WHAT TO DO: Write out only the opening lines of the entries, through the line with "(gdtr m) (idtr m) sel (seg_regs m)).".

DATA RECORDS:
Section tables.
(** The addresses of the statics [GDT], [TSS], [IDT] and [DOUBLE_FAULT_STACK],
    and of the interrupt stubs. *)
Context (gdt_addr tss_addr idt_addr double_fault_stack : Z) (unbound_isr : Z → Z) (unbound_irq0 : Z).

Definition install_tss : M (list Z) unit :=
  limit ← lift (sub_u TSS_SIZE 1);
  let limit := cast 32 limit in
  vec_set 3 (tss_descriptor_low tss_addr limit) ;;
  vec_set 4 (tss_descriptor_high tss_addr).

(** [lgdt], [lidt], [ltr] (which marks the descriptor busy) and the reload of
    the segment registers. *)
Definition lgdt (limit base : Z) : M machine unit := λ m,
  Done ((), mkMachine (gdt m) (tss m) (idt m) (limit, base) (idtr m) (tr m) (seg_regs m)).
Definition lidt (limit base : Z) : M machine unit := λ m,
  Done ((), mkMachine (gdt m) (tss m) (idt m) (gdtr m) (limit, base) (tr m) (seg_regs m)).
Definition load_task_register (sel : Z) : M machine unit := λ m,
  Done ((), mkMachine (alter (λ e, Z.lor e (Z.shiftl 2 40)) (Z.to_nat (sel / 8)) (gdt m)) (tss m) (idt m)
    (gdtr m) (idtr m) sel (seg_regs m)).
(** CS by the far return, then DS, ES and SS. *)
Definition unbound_reload_segments : M machine unit := λ m,
  Done ((), mkMachine (gdt m) (tss m) (idt m) (gdtr m) (idtr m) (tr m) [0x08; 0x10; 0x10; 0x10]).

(** [gdt.entries[0] = ..] to [gdt.entries[6] = ..]. *)
Definition gdt_set_entries : M (list Z) unit :=
  vec_set 0 GDT_NULL ;; vec_set 1 GDT_KERNEL_CODE ;; vec_set 2 GDT_KERNEL_DATA ;;
  vec_set 3 0 ;; vec_set 4 0 ;; vec_set 5 GDT_USER_DATA ;; vec_set 6 GDT_USER_CODE.
Definition tss_init : M machine unit := zoom tss set_tss (TaskStateSegment_init double_fault_stack).

(** What [init] does, without what it prints. *)
Definition gdt_init : M machine unit :=
  lift (add_u 64 gdt_addr GDT_SIZE) ;;
  zoom gdt set_gdt gdt_set_entries ;;
  tss_init ;;
  lift (add_u 64 tss_addr TSS_SIZE) ;;
  zoom gdt set_gdt install_tss ;;
  limit ← lift (sub_u GDT_SIZE 1);
  lgdt (cast 16 limit) gdt_addr ;;
  unbound_reload_segments ;;
  load_task_register TSS_SELECTOR.

(** [sgdt], [sidt] and what the code reads of them. *)
Definition read_gdtr (m : machine) : Z * Z := gdtr m.
Definition gdt_current_base (m : machine) : Z := (read_gdtr m).2.
Definition gdt_current_limit (m : machine) : Z := (read_gdtr m).1.
Definition read_idtr (m : machine) : Z * Z := idtr m.
Definition idt_current_base (m : machine) : Z := (read_idtr m).2.
Definition idt_current_limit (m : machine) : Z := (read_idtr m).1.
(** tss.rs *)
Definition tss_address : Z := tss_addr.
Definition tss_size : Z := TSS_SIZE.
Definition ist1_top (m : machine) : Z := tss_ist1 (tss m).
Definition debug_ist1 (m : machine) : Z := ist1_top m.
Definition set_rsp0 (stack_top : Z) : M machine unit := zoom tss set_tss (TaskStateSegment_set_rsp0 stack_top).
Definition rsp0 (m : machine) : Z := TaskStateSegment_rsp0 (tss m).

Definition gdt_verify (m : machine) : bool :=
  let actual := read_gdtr m in (actual.2 =? gdt_addr) && (actual.1 =? cast 16 (GDT_SIZE - 1)).
Definition task_register (m : machine) : Z := tr m.
Definition verify_task_register (m : machine) : bool := task_register m =? TSS_SELECTOR.
Definition verify_user_segments : M machine bool :=
  zoom gdt set_gdt (
    user_data ← vec_get 5;
    user_code ← vec_get 6;
    mret ((user_data =? GDT_USER_DATA) && (user_code =? GDT_USER_CODE))).

(** ** The interrupt descriptor table *)

Definition idt_set_handler (vector handler : Z) : M (list IdtEntry) unit :=
  vec_get vector ;; vec_set vector (IdtEntry_set_handler handler).
Definition idt_set_handler_with_ist (vector handler ist : Z) : M (list IdtEntry) unit :=
  vec_get vector ;; vec_set vector (IdtEntry_set_handler_with_ist handler ist).
Definition IDT_SIZE : Z := 16 * Z.of_nat IDT_ENTRIES.

(** The vectors 0 to 7, 8 on the first interrupt stack, 9 to 31, and the timer. *)
Definition idt_init : M machine unit :=
  zoom idt set_idt (
    for_range 8 0 (λ v, idt_set_handler v (unbound_isr v)) ;;
    idt_set_handler_with_ist 8 (unbound_isr 8) 1 ;;
    for_range 23 9 (λ v, idt_set_handler v (unbound_isr v)) ;;
    idt_set_handler 32 unbound_irq0) ;;
  limit ← lift (sub_u IDT_SIZE 1);
  lidt (cast 16 limit) idt_addr.
Definition idt_verify (m : machine) : bool :=
  let actual := read_idtr m in (actual.2 =? idt_addr) && (actual.1 =? cast 16 (IDT_SIZE - 1)).
End tables.

(** ** What the processor reads *)

Definition bits (x lo n : Z) : Z := Z.shiftr x lo mod 2 ^ n.
Definition seg_type (d : Z) : Z := bits d 40 4.
Definition seg_user_type (d : Z) : bool := Z.testbit d 44.
Definition seg_dpl (d : Z) : Z := bits d 45 2.
Definition seg_present (d : Z) : bool := Z.testbit d 47.
Definition seg_long (d : Z) : bool := Z.testbit d 53.
Definition seg_limit (d : Z) : Z := bits d 0 16 + bits d 48 4 * 2 ^ 16.
Definition seg_base (low high : Z) : Z :=
  bits low 16 24 + bits low 56 8 * 2 ^ 24 + bits high 0 32 * 2 ^ 32.

Definition gate_offset (g : IdtEntry) : Z :=
  offset_low g + offset_mid g * 2 ^ 16 + offset_high g * 2 ^ 32.
Definition gate_present (g : IdtEntry) : bool := Z.testbit (attributes g) 7.
Definition gate_type (g : IdtEntry) : Z := bits (attributes g) 0 4.

(** ** The TSS descriptor *)

Lemma tss_low_arith base : in_u 64 base → tss_descriptor_low base 103 =
  103 + base mod 2 ^ 16 * 2 ^ 16 + base / 2 ^ 16 mod 2 ^ 8 * 2 ^ 32 + 0x89 * 2 ^ 40
  + base / 2 ^ 24 mod 2 ^ 8 * 2 ^ 56.
Proof.
  intros Hb. unfold tss_descriptor_low. cbv zeta.
  change (Z.land 103 0xFFFF) with 103. change (Z.land (Z.shiftr 103 16) 0x0F) with 0.
  change 0xFFFF with (Z.ones 16). change 0xFF with (Z.ones 8).
  rewrite !Z.land_ones, !Z.shiftr_div_pow2, Z.lor_0_l, Z.shiftl_0_l, Z.lor_0_r by lia.
  pose proof (Z.mod_pos_bound base (2 ^ 16)). pose proof (Z.mod_pos_bound (base / 2 ^ 16) (2 ^ 8)).
  pose proof (Z.mod_pos_bound (base / 2 ^ 24) (2 ^ 8)).
  rewrite (lor_shiftl 16) by (unfold in_u; lia). rewrite (lor_shiftl 32) by (unfold in_u; lia).
  rewrite (lor_shiftl 40) by (unfold in_u; lia). rewrite (lor_shiftl 56) by (unfold in_u; lia). lia.
Qed.

Ltac field_lia := unfold seg_base, seg_limit, seg_type, seg_dpl, bits;
  rewrite ?Z.shiftr_div_pow2 by lia; Z.div_mod_to_equations; lia.

Lemma tss_descriptor_decode base : in_u 64 base →
  let low := tss_descriptor_low base 103 in let high := tss_descriptor_high base in
  seg_base low high = base ∧ seg_limit low = 103 ∧ seg_type low = 9 ∧ seg_dpl low = 0 ∧
  bits low 47 1 = 1 ∧ bits low 44 1 = 0 ∧ in_u 64 low.
Proof.
  intros Hb. cbv zeta. unfold tss_descriptor_high. rewrite tss_low_arith by done.
  change 0xFFFFFFFF with (Z.ones 32). rewrite Z.land_ones, Z.shiftr_div_pow2 by lia. destruct Hb as [Hb0 Hb1].
  split; [field_lia|]. split; [field_lia|]. split; [field_lia|]. split; [field_lia|].
  split; [field_lia|]. split; [field_lia|]. unfold in_u. Z.div_mod_to_equations. lia.
Qed.

(** [ltr] sets the busy bit, bit 41. *)
Lemma tss_busy base : in_u 64 base →
  Z.lor (tss_descriptor_low base 103) (Z.shiftl 2 40) = tss_descriptor_low base 103 + 2 ^ 41.
Proof.
  intros Hb. change (Z.shiftl 2 40) with (2 ^ 41). symmetry. apply Z.add_nocarry_lor.
  rewrite <- (Z.shiftl_1_l 41). apply Z.eqb_eq. rewrite <- (negb_involutive (_ =? 0)).
  rewrite land_pow2_ne0 by lia. apply negb_true_iff, Z.testbit_false; [lia|].
  rewrite tss_low_arith by done. destruct Hb. Z.div_mod_to_equations. lia.
Qed.

(** ** What the tables mean to the processor *)

Definition descriptor (m : machine) (sel : Z) : option Z := gdt m !! Z.to_nat (sel / 8).
(** A present code segment in long mode, or writable data segment, at a
    privilege level. *)
Definition code64 (dpl d : Z) : bool :=
  seg_present d && seg_user_type d && Z.testbit d 43 && seg_long d && (seg_dpl d =? dpl).
Definition data (dpl d : Z) : bool :=
  seg_present d && seg_user_type d && negb (Z.testbit d 43) && Z.testbit d 41 && (seg_dpl d =? dpl).

(** ** Selectors the processor refuses

    What [iretq] checks of the code and stack selectors it pops, in 64-bit mode
    and at privilege level 0: the exception, as its vector and error code, or
    none.  There is no local table, and a return to a segment of 32-bit code,
    which the tables here do not have, is refused. *)
Definition error_code (sel : Z) : Z := Z.land sel 0xFFFC.
Definition rpl (sel : Z) : Z := Z.land sel 3.
Definition table_entry (table : list Z) (sel : Z) : option Z :=
  if Z.testbit sel 2 then None else table !! Z.to_nat (sel / 8).

Definition code_fault (table : list Z) (sel : Z) : option (Z * Z) :=
  if error_code sel =? 0 then Some (13, 0)
  else match table_entry table sel with
  | None => Some (13, error_code sel)
  | Some d =>
      if negb (seg_user_type d && Z.testbit d 43 && seg_long d) then Some (13, error_code sel)
      else if negb (if Z.testbit d 42 then seg_dpl d <=? rpl sel else seg_dpl d =? rpl sel)
      then Some (13, error_code sel)
      else if seg_present d then None else Some (11, error_code sel)
  end.
(** A null stack selector is accepted below level 3. *)
Definition stack_fault (table : list Z) (level sel : Z) : option (Z * Z) :=
  if error_code sel =? 0 then (if level =? 3 then Some (13, 0) else None)
  else match table_entry table sel with
  | None => Some (13, error_code sel)
  | Some d =>
      if negb ((rpl sel =? level) && seg_user_type d && negb (Z.testbit d 43) && Z.testbit d 41 && (seg_dpl d =? level))
      then Some (13, error_code sel)
      else if seg_present d then None else Some (12, error_code sel)
  end.
Definition iret_fault (table : list Z) (code stack : Z) : option (Z * Z) :=
  match code_fault table code with
  | Some e => Some e
  | None => stack_fault table (rpl code) stack
  end.

(** The table [gdt::init] leaves, for a task state segment at [tss_addr]. *)
Definition kernel_table (tss_addr : Z) : list Z :=
  [GDT_NULL; GDT_KERNEL_CODE; GDT_KERNEL_DATA; Z.lor (tss_descriptor_low tss_addr 103) (Z.shiftl 2 40);
   tss_descriptor_high tss_addr; GDT_USER_DATA; GDT_USER_CODE].

(** Neither half of the descriptor of the task state segment is a code or data
    segment, so the checks do not depend on where that segment is. *)
Lemma tss_not_user base : in_u 64 base →
  seg_user_type (Z.lor (tss_descriptor_low base 103) (Z.shiftl 2 40)) = false ∧
  seg_user_type (tss_descriptor_high base) = false.
Proof.
  intros Hb. unfold seg_user_type. rewrite tss_busy by done. split.
  - apply Z.testbit_false; [lia|]. rewrite tss_low_arith by done. destruct Hb. Z.div_mod_to_equations. lia.
  - unfold tss_descriptor_high. rewrite Z.land_spec. change (Z.testbit 0xFFFFFFFF 44) with false. apply andb_false_r.
Qed.
Lemma table_entry_cases base sel : in_u 16 sel → in_u 64 base →
  table_entry (kernel_table base) sel = table_entry (kernel_table 0) sel ∨
  ∃ d d', table_entry (kernel_table base) sel = Some d ∧ table_entry (kernel_table 0) sel = Some d' ∧
    seg_user_type d = false ∧ seg_user_type d' = false.
Proof.
  intros [H0 H1] Hb. unfold table_entry. destruct (Z.testbit sel 2); [by left|].
  destruct (tss_not_user base Hb) as [N1 N2]. destruct (tss_not_user 0) as [M1 M2]; [unfold in_u; lia|].
  destruct (Z.to_nat (sel / 8)) as [|[|[|[|[|n]]]]]; [by left|by left|by left| | |by left].
  - right. eexists _, _. split; [reflexivity|]. split; [reflexivity|]. by split.
  - right. eexists _, _. split; [reflexivity|]. split; [reflexivity|]. by split.
Qed.
Lemma iret_fault_table base code stack : in_u 16 code → in_u 16 stack → in_u 64 base →
  iret_fault (kernel_table base) code stack = iret_fault (kernel_table 0) code stack.
Proof.
  intros Hc Hs Hb. unfold iret_fault.
  assert (code_fault (kernel_table base) code = code_fault (kernel_table 0) code) as ->.
  { unfold code_fault. destruct (table_entry_cases base code Hc Hb) as [->|(d & d' & -> & -> & -> & ->)]; done. }
  destruct (code_fault _ _); [done|]. unfold stack_fault.
  destruct (table_entry_cases base stack Hs Hb) as [->|(d & d' & -> & -> & -> & ->)]; [done|].
  by rewrite !andb_false_r.
Qed.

OUTPUT BELOW:
Section tables.
(** The addresses of the statics [GDT], [TSS], [IDT] and [DOUBLE_FAULT_STACK],
    and of the interrupt stubs. *)
Context (gdt_addr tss_addr idt_addr double_fault_stack : Z) (unbound_isr : Z → Z) (unbound_irq0 : Z).

Definition install_tss : M (list Z) unit :=
  limit ← lift (sub_u TSS_SIZE 1);
  let limit := cast 32 limit in
  vec_set 3 (tss_descriptor_low tss_addr limit) ;;
  vec_set 4 (tss_descriptor_high tss_addr).

(** [lgdt], [lidt], [ltr] (which marks the descriptor busy) and the reload of
    the segment registers. *)
Definition lgdt (limit base : Z) : M machine unit := λ m,
  Done ((), mkMachine (gdt m) (tss m) (idt m) (limit, base) (idtr m) (tr m) (seg_regs m)).
Definition lidt (limit base : Z) : M machine unit := λ m,
  Done ((), mkMachine (gdt m) (tss m) (idt m) (gdtr m) (limit, base) (tr m) (seg_regs m)).
Definition load_task_register (sel : Z) : M machine unit := λ m,
  Done ((), mkMachine (alter (λ e, Z.lor e (Z.shiftl 2 40)) (Z.to_nat (sel / 8)) (gdt m)) (tss m) (idt m)
    (gdtr m) (idtr m) sel (seg_regs m)).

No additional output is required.